The International Criminal Court (ICC) is an intergovernmental organization and international tribunal that has jurisdiction to prosecute individuals for the most serious crimes of international concern, such as genocide, crimes against humanity, war crimes, and aggression. The ICC is the world’s first permanent international criminal court and is designed to complement national criminal justice systems.
“Today, pre-Trial Chamber II of the International Criminal Court issued warrants of arrest for two individuals in the context of the situation in Ukraine: Mr Vladimir Vladimirovich Putin and Ms Maria Alekseyevna Lvova-Belova,” the ICC said in a statement.
“Mr Vladimir Vladimirovich Putin, born on 7 October 1952, President of the Russian Federation, is allegedly responsible for the war crime of unlawful deportation of population (children) and that of unlawful transfer of population (children) from occupied areas of Ukraine to the Russian Federation,” the statement continued.
“The crimes were allegedly committed in Ukrainian occupied territory at least from 24 February 2022. There are reasonable grounds to believe that Mr Putin bears individual criminal responsibility for the aforementioned crimes, for having committed the acts directly… for his failure to exercise control properly over civilian and military subordinates who committed the acts, or allowed for their commission, and who were under his effective authority and control, pursuant to superior responsibility.”
Since Russia is not a member of the ICC, the arrest warrant issued by the ICC against Russian President Vladimir Putin and Maria Lvova-Belova, Russia’s presidential commissioner for children’s rights, may not have a direct legal impact on Russia. However, the warrant could still have a significant symbolic impact and send a strong message to Russia and the international community about the gravity of the alleged crimes committed against Ukrainian children.

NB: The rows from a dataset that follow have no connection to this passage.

(* ===== verification/TerminalThms.v ===== *)
(** * What the terminal shows

    For src/src/TerminalIo.cpp: the line buffers are never lost or used twice,
    no assertion fails, what a job prints appears together and in order, and no
    job that could go on is left asleep. *)

From stdpp Require Import sorting.
From S2P Require Import Prelude PathUtil TerminalIo.

#[local] Arguments Z.eqb : simpl never.
#[local] Arguments Z.add : simpl never.

(** ** The line buffers

    [F] and [Q] are the buffers in use of the two arrays, [L] the contents of
    the queued ones. *)

Definition line_is (t : Terminal) (b : Z) (l : LineBuffer) : Prop := s_Linebufs t !!z b = Some l.

Record buffers_ok (t : Terminal) (F Q : list Z) (L : list LineBuffer) : Prop := {
  bo_free : exists junk, s_FreeLinebufs t = F ++ junk;
  bo_queued : exists junk, s_QueuedLinebufs t = Q ++ junk;
  bo_free_count : s_FreeLinebufCount t = zlen F;
  bo_queued_count : s_QueuedLinebufCount t = zlen Q;
  bo_free_size : length (s_FreeLinebufs t) = 64%nat;
  bo_queued_size : length (s_QueuedLinebufs t) = 64%nat;
  bo_lines_size : length (s_Linebufs t) = 64%nat;
  bo_perm : F ++ Q ≡ₚ seqZ 0 64;
  bo_lines : Forall2 (line_is t) Q L;
  bo_data : Forall (fun l => zlen (lb_Data l) = 8192) (s_Linebufs t) }.

Definition of_job (j : Z) (L : list LineBuffer) : list LineBuffer := filter (fun l => lb_JobId l = j) L.
Definition not_of (j : Z) (L : list LineBuffer) : list LineBuffer := filter (fun l => lb_JobId l <> j) L.

Lemma collect_ok t job A B junk LB : s_QueuedLinebufs t = A ++ B ++ junk -> Forall2 (line_is t) B LB ->
  collect t job (length B) (zlen A) = OK (of_job job LB).
Proof.
  intros Hq HB. revert A Hq. induction HB as [|b l B LB Hb HB IH]; intros A Hq; cbn [collect length]; [done|].
  rewrite Hq, <- app_comm_cons, zlookup_middle. cbn [of_opt mbind res_bind]. rewrite Hb. cbn [of_opt mbind res_bind].
  replace (zlen A + 1) with (zlen (A ++ [b])) by (rewrite length_app; cbn; lia).
  rewrite (IH (A ++ [b])) by (rewrite <- app_assoc; done). cbn [mbind res_bind]. unfold of_job. rewrite filter_cons.
  case_decide; destruct (Z.eqb_spec job (lb_JobId l)); done || congruence.
Qed.
(** ** Jobs that run commands *)

(** The calls of some run of [ExecuteProcess] whose texts are short and in
    which nothing is both announced and reported. *)
Definition exec_run (es : list emission) : Prop :=
  exists start rounds cmd_line echo annotation ended r,
    ExecuteProcess start rounds cmd_line echo annotation = OK (es, ended, r) /\
    Forall reads_fit rounds /\ 2 * zlen rounds < 2 ^ 31 - 200 /\
    zlen cmd_line <= 8000 /\ (forall text, annotation = Some text -> zlen text <= 8000) /\
    no_far_keys echo annotation r.

(** Every job makes the calls of a run, ends, and makes those of the next. *)
Fixpoint runs_commands (trace : list entry) : Prop :=
  match trace with
  | [] => True
  | Called j e :: trace => (exists es later, exec_run es /\ es = rev (session j trace) ++ e :: later) /\ runs_commands trace
  | _ :: trace => runs_commands trace
  end.

Lemma near_split es pre e later : StronglySorted near es -> Forall fits es -> es = pre ++ e :: later -> call_ok e (rev pre).
Proof.
  intros Hs Hf ->. split; [by apply Forall_app in Hf as [_ [? _]%Forall_cons]|]. apply Forall_rev. apply Forall_forall. intros a Ha.
  clear Hf. induction pre as [|b pre IH]; [by apply not_elem_of_nil in Ha|]. cbn in Hs. apply StronglySorted_inv in Hs as [Hs Hb].
  apply elem_of_cons in Ha as [->|Ha]; [|by apply IH]. rewrite Forall_forall in Hb. apply Hb. set_solver.
Qed.

Lemma commands_disciplined trace : runs_commands trace -> disciplined trace.
Proof.
  induction trace as [|[j e|j w|j] trace IH]; cbn; try done. intros [(es & later & Hr & Hes) Ht]. split; [|by apply IH].
  destruct Hr as (start & rounds & cmd_line & echo & annotation & ended & r & He & Hf & Hn & Hc & Ha & Hfar).
  destruct (exec_calls_in_order _ _ _ _ _ _ _ _ He Hf Hn Hc Ha Hfar) as [Hs Hfit].
  rewrite <- (rev_involutive (session j trace)). by eapply near_split.
Qed.

(** C15. Jobs run commands at the same time, in any interleaving, on these
    conditions ([exec_run]): a command that was announced, by its annotation or its
    command line, succeeds or is one whose failure is not reported ([no_far_keys]:
    the keys of the two texts are too far apart for the comparison of
    TerminalIo.cpp, [failure_before_annotation]); and an announcement has at most
    8000 characters ([long_text_swapped] has a longer one). Then what they print
    does not mix, what is on the terminal of what was read from a job's pipes is
    the beginning of it, standard output and error in the order they were read,
    and when the job has ended all that was read is there. (What the child left
    in a pipe when it was waited for is not read, [unread_output_lost].) *)
Theorem exec_output_shown `{QSort} n s : term_reachable n s -> runs_commands (ts_trace s) ->
  linear (ts_trace s) /\
  forall j, (j < n)%nat ->
    (exists rest, said j (ts_trace s) = shown j (ts_trace s) ++ rest) /\
    (session j (ts_trace s) = [] -> said j (ts_trace s) = shown j (ts_trace s)).
Proof. intros Hr Hc. by apply terminal_output_linear; [|apply commands_disciplined]. Qed.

It could also potentially affect the diplomatic relations between Russia and other countries that are members of the ICC. Additionally, the warrant could encourage further scrutiny and condemnation of Russia’s actions by other international bodies and human rights organizations.
The International Criminal Court (ICC) has made several significant moves since it was established in 2002, but one of its most notable actions was the issuance of arrest warrants for Sudanese President Omar al-Bashir in 2009 and 2010.
The International Criminal Court (ICC) is primarily funded through contributions from its member states. According to the ICC’s budget for 2021, 70% of its funding comes from assessed contributions from the 123 member states, while the remaining 30% comes from voluntary contributions, such as donations from governments, international organizations, and individuals.
The ICC’s budget is approved by the Assembly of States Parties (ASP), which is composed of representatives from each member state. The ASP also oversees the ICC’s finances and approves its annual budget. In addition to member state contributions, the ICC can also receive funds from other sources, such as fines and forfeitures imposed on convicted individuals and corporations, and from grants and donations from non-governmental organizations and private foundations.
The United States is not a member of the International Criminal Court (ICC) and has had a complicated relationship with the court. The US initially signed the Rome Statute that established the ICC in 2000, but it later withdrew its signature in 2002 under the George W. Bush administration, citing concerns that the court could be used for politically motivated prosecutions of US citizens and military personnel. The US has also taken steps to oppose the ICC, including enacting the American Service-Members’ Protection Act (ASPA) in 2002, which authorizes the use of military force to free any US citizen or ally who is detained by the ICC.
However, the US has also worked with the ICC on occasion, including referring cases to the court and supporting its work in specific instances. For example, the US referred the situation in Darfur, Sudan, to the ICC in 2005 and has provided some assistance to the court in its investigations and prosecutions in that case. The US has also cooperated with the ICC on cases related to the conflicts in Libya and the Central African Republic. Overall, the relationship between the US and the ICC has been complex, with the US supporting the court in some situations but also taking steps to limit its authority and reach.